A obra narra, em terceira pessoa, num estilo de narrativa indireta livre – que entra na mente da personagem e “sente” o que ele “sente” – contando a aventura de Tom Ripley. Um jovem nova-iorquino que se perdeu na vida em algum momento e passa a parasitar na cidade, vivendo de bicos e pequenas trapaças. De repente, contudo, o destino dá uma guinada e ele encontra-se com um grande empresário chamado Herbert Greenleaf que o incumbe de uma missão: convencer seu filho – um antigo amigo de Ripley – a voltar da Itália, onde o jovem decidira viver.

talented ripleyTom sabia que esta era a chance de sua vida. E no decorrer do livro – direi o mínimo pra não dar spoilers – ele acaba por aprontar “bons” trambiques. A caraterística marcante em Tom é sua amargura em relação ao mundo. É evidente sua falta de empatia, o tédio e a inveja que ele sente em relação às demais pessoas. Tendo um comportamento sociopático – que é uma das facetas dos psicopatas – e vivendo num mundo paralelo onde sua mente só busca, o tempo inteiro, aquilo que favorece a si mesmo, ignorando os sentimentos alheios.

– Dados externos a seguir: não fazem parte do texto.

(** One more call, with a new position and, if it is a request, a new identifier. *)
Lemma filled_snoc cs t c i e t' l :
  filled cs t l -> g_own t !! i = None -> call_entry c e ->
  g_own t' = <[i := Some e]> (g_own t) ->
  (forall id, id ∈ call_ids c (i, e) -> g_ids t !! id = None /\ g_ids t' !! id = Some (Some tt)) ->
  (forall id, g_ids t !! id = Some (Some tt) -> g_ids t' !! id = Some (Some tt)) ->
  filled (cs ++ [c]) t' (l ++ [(i, e)]).
Proof.
  intros ((Hnd & H2 & Hids) & Hl & Hid) Hi He Ht' Hnew Hold.
  pose proof (Forall2_length _ _ _ H2) as Hlen. split; [split_and!|split].
  - rewrite fmap_app. apply NoDup_app. split_and!; [done| |apply NoDup_singleton].
    intros j Hj Hin. cbn in Hin. apply list_elem_of_singleton in Hin as ->.
    apply list_elem_of_fmap in Hj as ([j' e'] & E & Hj). specialize (Hl _ _ Hj). cbn in *. congruence.
  - apply Forall2_app; [done|]. by repeat constructor.
  - rewrite request_ids_snoc by done. apply NoDup_app. split_and!; [done| |].
    + intros id Hin Hin'. specialize (Hid _ Hin). destruct (Hnew _ Hin'). congruence.
    + destruct c; [apply NoDup_singleton|apply NoDup_nil_2|apply NoDup_nil_2].
  - intros j e' [Hj|[= -> ->]%list_elem_of_singleton]%elem_of_app; rewrite Ht'; [|apply lookup_insert_eq].
    rewrite lookup_insert_ne; [by apply Hl|]. intros <-. specialize (Hl _ _ Hj). congruence.
  - intros id. rewrite request_ids_snoc by done. intros [Hin|Hin]%elem_of_app; [by apply Hold, Hid|].
    by destruct (Hnew _ Hin).
Qed.

(** After a call: one claim less and at most one identifier less, and one entry more. *)
Definition after_call (t : grip) (cs : list call) (c : call) (t' : grip) : Prop :=
  grip_valid t' /\ g_writing t' = 0 /\ g_left t' = g_left t - 1 /\ g_idleft t - 1 <= g_idleft t' /\
  exists l, filled (cs ++ [c]) t' l.

Lemma encode_UserData r id anon : sqe_UserData (encode r id anon) = id.
Proof. by destruct r. Qed.

Section Calls.
Context {K : Kernel} (fuel : nat).

(** A claim, as the calls use it. *)
Definition claims_one (t : grip) (x : option Z * prog Mem unit) (t1 : grip) : Prop :=
  exists pos fuel' head e, 0 <= pos < L /\ g_own t !! pos = None /\
    x = (Some pos, ready fuel' (pos + 1) head (L - 1)) /\ t1 = writes_at pos e t.

Lemma own_claims t :
  grip_valid t -> g_writing t = 0 -> 0 < g_left t -> OWN t (Ring_SubmitEntry fuel) (claims_one t).
Proof. intros Hv Hw Hl. apply own_SubmitEntry; [done..|]. intros pos fuel' head e ? ?. by exists pos, fuel', head, e. Qed.

Lemma own_request r cs l t :
  request_ok r -> grip_valid t -> g_writing t = 0 -> 0 < g_left t -> 0 < g_idleft t -> filled cs t l ->
  OWN t (dispatch fuel r) (fun _ t' => after_call t cs (CRequest r) t').
Proof.
  intros Hok Hv Hw Hl Hil Hf. destruct (dispatch_owned r Hok) as (fill & g & Hd & Hfill & Henc).
  rewrite Hd. unfold prepare. eapply can_bind; [by apply own_claims|].
  intros x ? (pos & fuel' & head & e & Hpos & Hnone & -> & ->). cbn beta iota.
  eapply can_bind; [apply (Hfill pos _ (SubmitEntry_Reset e)); [auto with grip|done|apply lookup_insert_eq]|].
  intros [] ? (id & Hid & ->). rewrite Henc. set (e' := encode r id (sqe_Anon0 e)).
  set (t1 := take_id id (set_own pos e' (writes_at pos e t))).
  eapply (can_bind _ _ _ _ _ _ _ _ (fun _ t2 => t2 = set_writing 0 t1)).
  { by apply own_ready; [auto with grip|..]. }
  intros [] ? ->. eapply (can_bind _ _ _ _ _ _ _ _ (fun _ t2 => t2 = set_writing 0 t1)).
  { apply (own_sq_entry _ _ e'); [auto with grip|apply lookup_insert_eq|done]. }
  intros e2 ? ->. split_and!; [auto with grip|done|done|done|]. exists (l ++ [(pos, e')]).
  apply (filled_snoc cs t); [done|done|by exists id, (sqe_Anon0 e)|by cbn; rewrite insert_insert_eq| |].
  - intros id'. cbn [call_ids snd]. unfold e'. rewrite encode_UserData. intros ->%list_elem_of_singleton.
    split; [done|]. apply lookup_insert_eq.
  - intros id' Hid'. cbn. rewrite lookup_insert_ne; [done|]. intros <-. cbn in Hid. congruence.
Qed.

Lemma own_submit f cs l t :
  grip_valid t -> g_writing t = 0 -> 0 < g_left t -> filled cs t l ->
  OWN t (submit fuel f) (fun _ t' => after_call t cs (CSubmit f) t').
Proof.
  intros Hv Hw Hl Hf. eapply can_bind; [by apply own_claims|].
  intros x ? (pos & fuel' & head & e & Hpos & Hnone & -> & ->). cbn beta iota.
  eapply can_bind; [apply (fillA_upd pos f _ (SubmitEntry_Reset e)); [auto with grip|apply lookup_insert_eq]|].
  intros [] ? ->. apply own_ready; [auto with grip|done|done|].
  split_and!; [auto with grip|done|done|cbn; lia|]. exists (l ++ [(pos, f (SubmitEntry_Reset e))]).
  apply (filled_snoc cs t); [done|done|by exists e|by cbn; rewrite insert_insert_eq| |done].
  intros id []%elem_of_nil.
Qed.

Lemma own_call c cs l t :
  prepares c -> call_ok c -> grip_valid t -> g_writing t = 0 -> 0 < g_left t -> 0 < g_idleft t -> filled cs t l ->
  OWN t (call_prog fuel c) (fun _ t' => after_call t cs c t').
Proof.
  intros Hp Hok Hv Hw Hl Hil Hf. destruct c as [r|f|]; [| |done]; cbn [call_prog].
  - eapply can_bind; [by eapply own_request|]. by intros ? ? ?.
  - by eapply own_submit.
Qed.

Em termos de estilo, o livro não surpreende tanto, o que é muito comum para essa temática noir. Afinal, o objetivo desse formato não é encantar pela estética, mas sim entreter, instigar e prender a atenção do leitor para a história. E aí sim, o livro é plenamente competente.

A autora não deixa muito evidente em que época se passa a história. É facilmente presumível, contudo, levando em conta detalhes que a deixados pelo caminho, como migalhas de pão, que se passe em torno dos anos 50, década em que o livro foi escrito. Mas poderia muito passar-se nos dias de hoje.

Um fenômeno recorrente em boas obras onde o protagonista é o vilão é que o leitor acaba torcendo por ele. Mesmo que saibamos que se trata de um criminoso, é difícil, estando imerso em seus pensamentos, que não criemos certa empatia. Quando conhecemos a história e as motivações, dividimos isso com ele de forma tão íntima, é como se compartilhássemos de suas neuroses.

E Ripley é bastante melancólico e profundo durante todo o texto. Profundo, quer dizer, dentro do que são as capacidades de um psicopata. E nesse ponto a autora faz uma representação muito precisa da doença, segundo o que relatou a Dra. Morana. Ripley é um personagem tão bem construído para essa temática que surpreende que nos anos 50, quando não havia ainda tantos estudos sobre o assunto, o quanto a autora foi verossímil.

Outro ponto que se destaca é a geografia e a temática turística embarcada na obra. A autora destaca frequentemente detalhes dos lugares por onde Tom passa, sem, entretanto, ser enfadonha. Descrições tendem a ser sacais em livros – principalmente quando o ritmo exige certa dinâmica como em obras policiais. Só não sei dizer se existe acuidade, pois desconheço os lugares. Suponho, porém, que sim. Patricia consegue pincelar sobre a beleza – principalmente da Itália – sem se perder em delongas. Um toque da maestria que evidencia o merecimento do prêmio Edgar Alan Poe de melhor romance e o Grand Prix de Littérature Policière de melhor romance policial.

O protagonista se torna tão interessante que deu origem a diversas continuações da obra. Também houveram adaptações teatrais e cinematográficas, sendo a mais famosa intitulada Plein Soleil, filme francês de 1960, estrelado por Alain Delon no papel de Ripley. Não assisti aos demais, mas este me desagradou profundamente, mostrando um Ripley absolutamente diferente do livro. Não deve ser tomado como referência para se julgar a obra escrita.